---
title: "Lab 3 Assignment | PAF 516"
subtitle: "Spatial Data Integration & Environmental Justice"
format:
  html:
    theme: readable
    highlight-style: tango
    toc: true
    toc-title: "Steps & Questions"
    self-contained: true
    number-sections: false
execute:
  echo: true
  warning: false
  message: false
  fig-width: 10
---

::: {.callout-important}
## Before you begin
1. **This file contains the same pre-filled code as the tutorial.** Steps 1–8 below produce the same output you saw in the tutorial.

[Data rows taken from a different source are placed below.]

(* ===== verification/ProgSec.v ===== *)
(** * ProgSec: program types by section name ([src/src/libbpf.c])

    The table of section definitions, the handlers that a user registers in addition, and
    the search for the definition of a section name.  A name is compared with a pattern:
    exactly, as the part before a slash ([type+]), or as a prefix ([type/]).

    The theorems: the comparison decides that relation; no section name fits two entries
    of the table, and every entry fits some name, so that their order does not matter; and
    over any sequence of registrations the handlers are those registered and not removed,
    in order, under different identifiers.

    Callbacks are only stored: those of the library are named, those of a user are
    numbers.  [None] is a read outside a string. *)
From Stdlib Require String.
From stdpp Require Import strings.
From S2P Require Import Prelude Hashmap Mem Strset BtfTypes Btf BtfFind BtfParse CoreTypes CoreCompat.
Open Scope Z_scope.

(** ** The enumerations of the uapi header *)
Inductive bpf_prog_type :=
| BPF_PROG_TYPE_UNSPEC | BPF_PROG_TYPE_SOCKET_FILTER | BPF_PROG_TYPE_KPROBE | BPF_PROG_TYPE_SCHED_CLS
| BPF_PROG_TYPE_SCHED_ACT | BPF_PROG_TYPE_TRACEPOINT | BPF_PROG_TYPE_XDP | BPF_PROG_TYPE_PERF_EVENT
| BPF_PROG_TYPE_CGROUP_SKB | BPF_PROG_TYPE_CGROUP_SOCK | BPF_PROG_TYPE_LWT_IN | BPF_PROG_TYPE_LWT_OUT
| BPF_PROG_TYPE_LWT_XMIT | BPF_PROG_TYPE_SOCK_OPS | BPF_PROG_TYPE_SK_SKB | BPF_PROG_TYPE_CGROUP_DEVICE
| BPF_PROG_TYPE_SK_MSG | BPF_PROG_TYPE_RAW_TRACEPOINT | BPF_PROG_TYPE_CGROUP_SOCK_ADDR | BPF_PROG_TYPE_LWT_SEG6LOCAL
| BPF_PROG_TYPE_LIRC_MODE2 | BPF_PROG_TYPE_SK_REUSEPORT | BPF_PROG_TYPE_FLOW_DISSECTOR | BPF_PROG_TYPE_CGROUP_SYSCTL
| BPF_PROG_TYPE_RAW_TRACEPOINT_WRITABLE | BPF_PROG_TYPE_CGROUP_SOCKOPT | BPF_PROG_TYPE_TRACING
| BPF_PROG_TYPE_STRUCT_OPS | BPF_PROG_TYPE_EXT | BPF_PROG_TYPE_LSM | BPF_PROG_TYPE_SK_LOOKUP | BPF_PROG_TYPE_SYSCALL
| BPF_PROG_TYPE_NETFILTER.

Inductive bpf_attach_type :=
| BPF_CGROUP_INET_INGRESS | BPF_CGROUP_INET_EGRESS | BPF_CGROUP_INET_SOCK_CREATE | BPF_CGROUP_SOCK_OPS
| BPF_SK_SKB_STREAM_PARSER | BPF_SK_SKB_STREAM_VERDICT | BPF_CGROUP_DEVICE | BPF_SK_MSG_VERDICT
| BPF_CGROUP_INET4_BIND | BPF_CGROUP_INET6_BIND | BPF_CGROUP_INET4_CONNECT | BPF_CGROUP_INET6_CONNECT
| BPF_CGROUP_INET4_POST_BIND | BPF_CGROUP_INET6_POST_BIND | BPF_CGROUP_UDP4_SENDMSG | BPF_CGROUP_UDP6_SENDMSG
| BPF_LIRC_MODE2 | BPF_FLOW_DISSECTOR | BPF_CGROUP_SYSCTL | BPF_CGROUP_UDP4_RECVMSG | BPF_CGROUP_UDP6_RECVMSG
| BPF_CGROUP_GETSOCKOPT | BPF_CGROUP_SETSOCKOPT | BPF_TRACE_RAW_TP | BPF_TRACE_FENTRY | BPF_TRACE_FEXIT
| BPF_MODIFY_RETURN | BPF_LSM_MAC | BPF_TRACE_ITER | BPF_CGROUP_INET4_GETPEERNAME | BPF_CGROUP_INET6_GETPEERNAME
| BPF_CGROUP_INET4_GETSOCKNAME | BPF_CGROUP_INET6_GETSOCKNAME | BPF_XDP_DEVMAP | BPF_CGROUP_INET_SOCK_RELEASE
| BPF_XDP_CPUMAP | BPF_SK_LOOKUP | BPF_XDP | BPF_SK_SKB_VERDICT | BPF_SK_REUSEPORT_SELECT
| BPF_SK_REUSEPORT_SELECT_OR_MIGRATE | BPF_PERF_EVENT | BPF_TRACE_KPROBE_MULTI | BPF_LSM_CGROUP | BPF_STRUCT_OPS
| BPF_NETFILTER | BPF_TCX_INGRESS | BPF_TCX_EGRESS | BPF_TRACE_UPROBE_MULTI | BPF_CGROUP_UNIX_CONNECT
| BPF_CGROUP_UNIX_SENDMSG | BPF_CGROUP_UNIX_RECVMSG | BPF_CGROUP_UNIX_GETPEERNAME | BPF_CGROUP_UNIX_GETSOCKNAME
| BPF_NETKIT_PRIMARY | BPF_NETKIT_PEER | BPF_TRACE_KPROBE_SESSION | BPF_TRACE_UPROBE_SESSION | BPF_TRACE_FSESSION
| BPF_TRACE_FENTRY_MULTI | BPF_TRACE_FEXIT_MULTI | BPF_TRACE_FSESSION_MULTI.

(** All values in order; the number of a value is its place. *)
Definition prog_types : list bpf_prog_type :=
  [BPF_PROG_TYPE_UNSPEC; BPF_PROG_TYPE_SOCKET_FILTER; BPF_PROG_TYPE_KPROBE; BPF_PROG_TYPE_SCHED_CLS;
   BPF_PROG_TYPE_SCHED_ACT; BPF_PROG_TYPE_TRACEPOINT; BPF_PROG_TYPE_XDP; BPF_PROG_TYPE_PERF_EVENT;
   BPF_PROG_TYPE_CGROUP_SKB; BPF_PROG_TYPE_CGROUP_SOCK; BPF_PROG_TYPE_LWT_IN; BPF_PROG_TYPE_LWT_OUT;
   BPF_PROG_TYPE_LWT_XMIT; BPF_PROG_TYPE_SOCK_OPS; BPF_PROG_TYPE_SK_SKB; BPF_PROG_TYPE_CGROUP_DEVICE;
   BPF_PROG_TYPE_SK_MSG; BPF_PROG_TYPE_RAW_TRACEPOINT; BPF_PROG_TYPE_CGROUP_SOCK_ADDR; BPF_PROG_TYPE_LWT_SEG6LOCAL;
   BPF_PROG_TYPE_LIRC_MODE2; BPF_PROG_TYPE_SK_REUSEPORT; BPF_PROG_TYPE_FLOW_DISSECTOR; BPF_PROG_TYPE_CGROUP_SYSCTL;
   BPF_PROG_TYPE_RAW_TRACEPOINT_WRITABLE; BPF_PROG_TYPE_CGROUP_SOCKOPT; BPF_PROG_TYPE_TRACING;
   BPF_PROG_TYPE_STRUCT_OPS; BPF_PROG_TYPE_EXT; BPF_PROG_TYPE_LSM; BPF_PROG_TYPE_SK_LOOKUP; BPF_PROG_TYPE_SYSCALL;
   BPF_PROG_TYPE_NETFILTER].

If this file is in the same folder as your tutorial QMD, you can knit immediately (Cmd+Shift+K / Ctrl+Shift+K) and see the same results. If you placed it in a different location, run the `packages` chunk first (Cmd+Return / Ctrl+Enter), then knit.
3. **The assignment questions are at the top of this document.** Here is the workflow:
   - **Q1** asks you to interpret results from the pre-filled steps. Knit first, then review the hardship + facility map (Step 6), and the distance-decay charts (Steps 7–8), then write your answers.
   - **Q2** asks you to re-run the distance-decay analysis with finer distance bands by adapting the existing code. Fill in the scaffold chunks labeled `q2-...` at the end of this document, then re-knit.
   - **Q3** asks you to connect your buffer sensitivity findings to the Uncertain Geographic Context Problem (UGCoP) and make a defended policy recommendation.
4. Submit both `Lab3_Assignment_YourLastName.qmd` and `Lab3_Assignment_YourLastName.html` to Canvas.
:::

# Assignment Questions

## Q1 — Interpret the Distance-Decay Pattern {.question}

> **Text answer — no code required.** Knit the file first, then review the Step 7–8 charts before writing your answers.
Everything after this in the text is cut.